== Task input ==

(* ===== verification/TypeSpec.v ===== *)
(** Keys are typed: a command for one type answers WRONGTYPE on a key that holds
    another, and leaves the store as it is. *)

From S2P Require Import Prelude Xerror GoStd Utils Float Store Ranges Mem Object Reply.
From S2P Require Import ObjectSpec Counters Generic GenericSpec Strings StringsSpec.
From S2P Require Import HashCmd SetCmd Rank ListA ListB ListCmd.
From Stdlib Require Import Init.Byte.

#[local] Open Scope Z_scope.

Section types.
Context `{Platform}.

(** The type of lists, which the configuration chooses. *)
Definition list_type (c : Config) : Init.Byte.byte :=
  if String.eqb (ListType c) BLIST then BListType else AListType.

(** Commands that take a key first, with the type they take and a test of the arguments
    that follow: when it holds, the handler goes on to the key. *)
Definition takes (n : nat) (args : list bytes) : bool := Nat.eqb (length args) n.
Definition takes_some (args : list bytes) : bool := match args with [] => false | _ => true end.
Definition takes_pairs (args : list bytes) : bool := takes_some args && Nat.even (length args).
Definition takes_int (i : nat) (args : list bytes) : bool :=
  match nth_error args i with
  | Some a => match ParseInt a with Some _ => true | None => false end
  | None => false
  end.

Definition typed_commands (c : Config) : list (Init.Byte.byte * TxnHandle * (list bytes -> bool)) :=
  let s := StringType in let h := HashType in let m := SetType in let l := list_type c in [
  (s, GetHandle, takes 0); (s, StrLenHandle, takes 0); (s, GetDelHandle, takes 0);
  (s, AppendHandle, takes 1);
  (h, HGetHandle, takes 1); (h, HExistsHandle, takes 1); (h, HStrLenHandle, takes 1);
  (h, HLenHandle, takes 0); (h, HGetAllHandle, takes 0); (h, HKeysHandle, takes 0);
  (h, HValsHandle, takes 0); (h, HMGetHandle, takes_some); (h, HDelHandle, takes_some);
  (h, HSetHandle, takes_pairs); (h, HMSetHandle, takes_pairs); (h, HSetNXHandle, takes 2);
  (h, HIncrByHandle, fun args => takes 2 args && takes_int 1 args);
  (m, SAddHandle, takes_some); (m, SRemHandle, takes_some); (m, SCardHandle, takes 0);
  (m, SIsMemberHandle, takes 1); (m, SMIsMemberHandle, takes_some);
  (m, SMembersHandle, takes 0); (m, SPopHandle, takes 0);
  (l, LPushHandle, takes_some); (l, RPushHandle, takes_some); (l, LPushXHandle, takes_some);
  (l, RPushXHandle, takes_some); (l, LPopHandle, takes 0); (l, RPopHandle, takes 0);
  (l, LLenHandle, takes 0);
  (l, LRangeHandle, fun args => takes 2 args && takes_int 0 args && takes_int 1 args);
  (l, LTrimHandle, fun args => takes 2 args && takes_int 0 args && takes_int 1 args);
  (l, LIndexHandle, fun args => takes 1 args && takes_int 0 args)
].

End types.

Section spec.
Context `{PlatformSpec}.

(** The key holds a value of another type. *)
Definition other_type (c : Config) (t : Txn) (k : bytes) (typo : Init.Byte.byte) : Prop :=
  exists o, find c t (dv t) k = Some o /\ o_Type o <> typo.

Section key.
Context (c : Config) (t : Txn) (k : bytes) (Hr : ready c t) (Hk : key_ok k) (Hg : good_header c t k).
Context (typo : Init.Byte.byte) (Ho : other_type c t k typo) (Ht : typo <> UnknownType).

Abbreviation refused := (Ret (RErr (WrongTypeErr : error)) (with_Err (Some (WrongTypeErr : error)) t)).

Lemma get_wrong clear : exists o,
  getTxnObject (ObjectKeyBytes (the_object c t typo k)) (the_object c t typo k) clear t
  = Ret (o, Some (WrongTypeErr : error)) t.
Proof.
  destruct Ho as (o&Hf&Hty).
  enough (wp (getTxnObject (ObjectKeyBytes (the_object c t typo k)) (the_object c t typo k) clear) t
    (fun r t' => r = (o, Some (WrongTypeErr : error)) /\ t' = t)) as (r&t'&->&->&->)%wp_returns by by exists o.
  apply (wp_getTxnObject c); [done|rewrite len_ObjectKeyBytes; cbn [o_Key new_object the_object]; unfold key_ok in Hk; lia|].
  pose proof (read_object_typed c t typo k Hg Ht) as Hread. rewrite Hf in Hread.
  assert (beq typo (o_Type o) = false) as Hb by (unfold beq; by rewrite bool_decide_eq_false_2).
  rewrite Hb in Hread. intros t' _ Hsame. rewrite Hread. split; [done|]. apply Hsame.
  unfold read_object, sweeps in *. destruct (dv t !! _); [|by rewrite andb_false_r].
  destruct (ObjectDecode _ _) as [o' [e|]]; [by rewrite andb_false_r|].
  destruct (expired (t_Now t) o'); [done|by rewrite andb_false_r].
Qed.

Lemma NewObject_run ty : NewObject ty k t = Ret (the_object c t ty k) t.
Proof.
  unfold NewObject, bind. by rewrite (get_config_run c t Hr).
Qed.

Lemma lookup_wrong clear : exists o, lookup typo k clear t = Ret (o, Some (WrongTypeErr : error)) t.
Proof.
  destruct (get_wrong clear) as [o E]. exists o. unfold lookup, bind. by rewrite NewObject_run.
Qed.

Lemma create_wrong : exists o, GetOrCreateUUIDObject typo k t = Ret (o, Some (WrongTypeErr : error)) t.
Proof.
  destruct (get_wrong true) as [o E]. exists o. unfold GetOrCreateUUIDObject, bind. by rewrite NewObject_run, E.
Qed.

Lemma count_wrong : GetCountByKey k typo t = Ret (inl (WrongTypeErr : error)) t.
Proof.
  destruct (get_wrong false) as [o E]. unfold GetCountByKey, bind. by rewrite NewObject_run, E.
Qed.

Lemma list_wrong args cmd fa fb opt :
  typo = list_type c -> find_func cmd AListFuncs = Some fa -> find_func cmd BListFuncs = Some fb ->
  ListHandle (k :: args) cmd opt t = Ret (inl (WrongTypeErr : error)) t.
Proof.
  intros El Ha Hb. destruct (get_wrong true) as [o E]. unfold ListHandle, bind.
  rewrite (get_config_run c t Hr). unfold list_type in El. rewrite Ha, Hb.
  destruct (String.eqb (ListType c) BLIST); [unfold BListHandle|unfold AListHandle]; cbn [arg nth drop];
    unfold bind; rewrite NewObject_run, <- El, E; reflexivity.
Qed.

End key.

Lemma takes_some_len k args : takes_some args = true -> (len (k :: args) <? 2) = false.
Proof.
  destruct args as [|x args]; [done|]. intros _. rewrite !len_cons. pose proof (len_nonneg args). lia.
Qed.

Lemma takes_pairs_len k args : takes_pairs args = true ->
  (len (k :: args) <? 3) || negb (go_rem (len (k :: args)) 2 =? 1) = false.
Proof.
  intros [Hs [m Hm]%Nat.even_spec]%andb_true_iff. unfold len, go_rem. destruct args as [|x [|y args]]; [done|simpl in Hm; lia|].
  rewrite Z.rem_mod_nonneg by lia. cbn [length] in *. replace (Z.of_nat (S (S (S (length args))))) with (1 + Z.of_nat m * 2) by lia.
  rewrite Z_mod_plus_full. destruct (Z.ltb_spec (1 + Z.of_nat m * 2) 3); [lia|done].
Qed.

Lemma list_type_known c : list_type c <> UnknownType.
Proof. unfold list_type. by destruct (String.eqb _ _). Qed.

(** Computes the tests of a known number of arguments. *)
Ltac arity :=
  repeat match goal with
  | |- context [len ?l =? ?n] => let b := eval cbv in (len l =? n) in progress change (len l =? n) with b
  | |- context [len ?l <? ?n] => let b := eval cbv in (len l <? n) in progress change (len l <? n) with b
  | |- context [len ?l >? ?n] => let b := eval cbv in (len l >? n) in progress change (len l >? n) with b
  end.

(** Settles the test of the arguments. *)
Ltac settle Hok :=
  rewrite ?takes_some_len, ?takes_pairs_len by exact Hok;
  lazymatch type of Hok with
  | context [takes] => repeat match goal with a : list bytes |- _ => destruct a as [|? a]; try discriminate Hok end
  | _ => idtac
  end;
  arity;
  cbn [takes takes_int nth_error length Nat.eqb andb] in Hok; cbn [arg nth drop];
  repeat match type of Hok with
  | context [ParseInt ?a] => destruct (ParseInt a) eqn:?; [|try discriminate Hok; by rewrite ?andb_false_r in Hok]
  end.

(** Runs a command up to its first access to the key. *)
Ltac open_command :=
  cbv beta iota zeta delta [bind on_value ret reply_int reply_bulks reply_err SetError modify
    getString hget hset hgetall sadd srem smembers push pushx pophandle list_reply getStartEnd
    checkMaxLen push_command arg nth drop negb andb]; arity; cbv beta iota;
  repeat match goal with E : ParseInt _ = Some _ |- _ => rewrite E end; cbv beta iota;
  try (erewrite get_config_run by eassumption); cbv beta iota.

Ltac refuse :=
  lazymatch goal with
  | Hr : ready ?c ?t, Hk : key_ok ?k, Hg : good_header ?c ?t ?k, Ho : other_type ?c ?t ?k ?ty |- _ =>
      first
      [ destruct (lookup_wrong c t k Hr Hk Hg ty Ho ltac:(done) false) as [o E]; rewrite E; reflexivity
      | destruct (lookup_wrong c t k Hr Hk Hg ty Ho ltac:(done) true) as [o E]; rewrite E; reflexivity
      | destruct (create_wrong c t k Hr Hk Hg ty Ho ltac:(done)) as [o E]; rewrite E; reflexivity
      | rewrite (count_wrong c t k Hr Hk Hg ty Ho ltac:(done)); reflexivity
      | erewrite (list_wrong c t k Hr Hk Hg ty Ho); [reflexivity|try apply list_type_known|reflexivity..] ]
  end.

(** A command whose arguments pass its test is refused. *)
Definition refuses (t : Txn) (k : bytes) (e : Init.Byte.byte * TxnHandle * (list bytes -> bool)) : Prop :=
  forall args, snd e args = true ->
    snd (fst e) (k :: args) t = Ret (RErr (WrongTypeErr : error)) (with_Err (Some (WrongTypeErr : error)) t).

Tactic Notation "refused" reference(h) :=
  apply Forall_cons; split; [intros args Hok; cbn [fst snd] in *; unfold h;
    cbv beta delta [push pushx]; settle Hok; open_command; refuse|].

Lemma strings_refuse c t k :
  ready c t -> key_ok k -> good_header c t k -> other_type c t k StringType ->
  Forall (refuses t k) (take 4 (typed_commands c)).
Proof.
  intros Hr Hk Hg Ho. unfold typed_commands. cbn [take].
  refused GetHandle. refused StrLenHandle. refused GetDelHandle. refused AppendHandle. by apply Forall_nil.
Qed.

Lemma hashes_refuse c t k :
  ready c t -> key_ok k -> good_header c t k -> other_type c t k HashType ->
  Forall (refuses t k) (take 13 (drop 4 (typed_commands c))).
Proof.
  intros Hr Hk Hg Ho. unfold typed_commands. cbn [take drop].
  refused HGetHandle. refused HExistsHandle. refused HStrLenHandle. refused HLenHandle.
  refused HGetAllHandle. refused HKeysHandle. refused HValsHandle. refused HMGetHandle.
  refused HDelHandle. refused HSetHandle. refused HMSetHandle. refused HSetNXHandle.
  refused HIncrByHandle. by apply Forall_nil.
Qed.

Lemma sets_refuse c t k :
  ready c t -> key_ok k -> good_header c t k -> other_type c t k SetType ->
  Forall (refuses t k) (take 7 (drop 17 (typed_commands c))).
Proof.
  intros Hr Hk Hg Ho. unfold typed_commands. cbn [take drop].
  refused SAddHandle. refused SRemHandle. refused SCardHandle. refused SIsMemberHandle.
  refused SMIsMemberHandle. refused SMembersHandle. refused SPopHandle. by apply Forall_nil.
Qed.

Lemma lists_refuse c t k :
  ready c t -> key_ok k -> good_header c t k -> other_type c t k (list_type c) ->
  Forall (refuses t k) (drop 24 (typed_commands c)).
Proof.
  intros Hr Hk Hg Ho. unfold typed_commands. cbn [take drop].
  refused LPushHandle. refused RPushHandle. refused LPushXHandle. refused RPushXHandle.
  refused LPopHandle. refused RPopHandle. refused LLenHandle.
  refused LRangeHandle. refused LTrimHandle. refused LIndexHandle. by apply Forall_nil.
Qed.


End spec.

===

**Problem to work on:**
Look through the material for "SMembersHandle". Copy each line that has it.

**Completed task:**
  (m, SMembersHandle, takes 0); (m, SPopHandle, takes 0);
  refused SMIsMemberHandle. refused SMembersHandle. refused SPopHandle. by apply Forall_nil.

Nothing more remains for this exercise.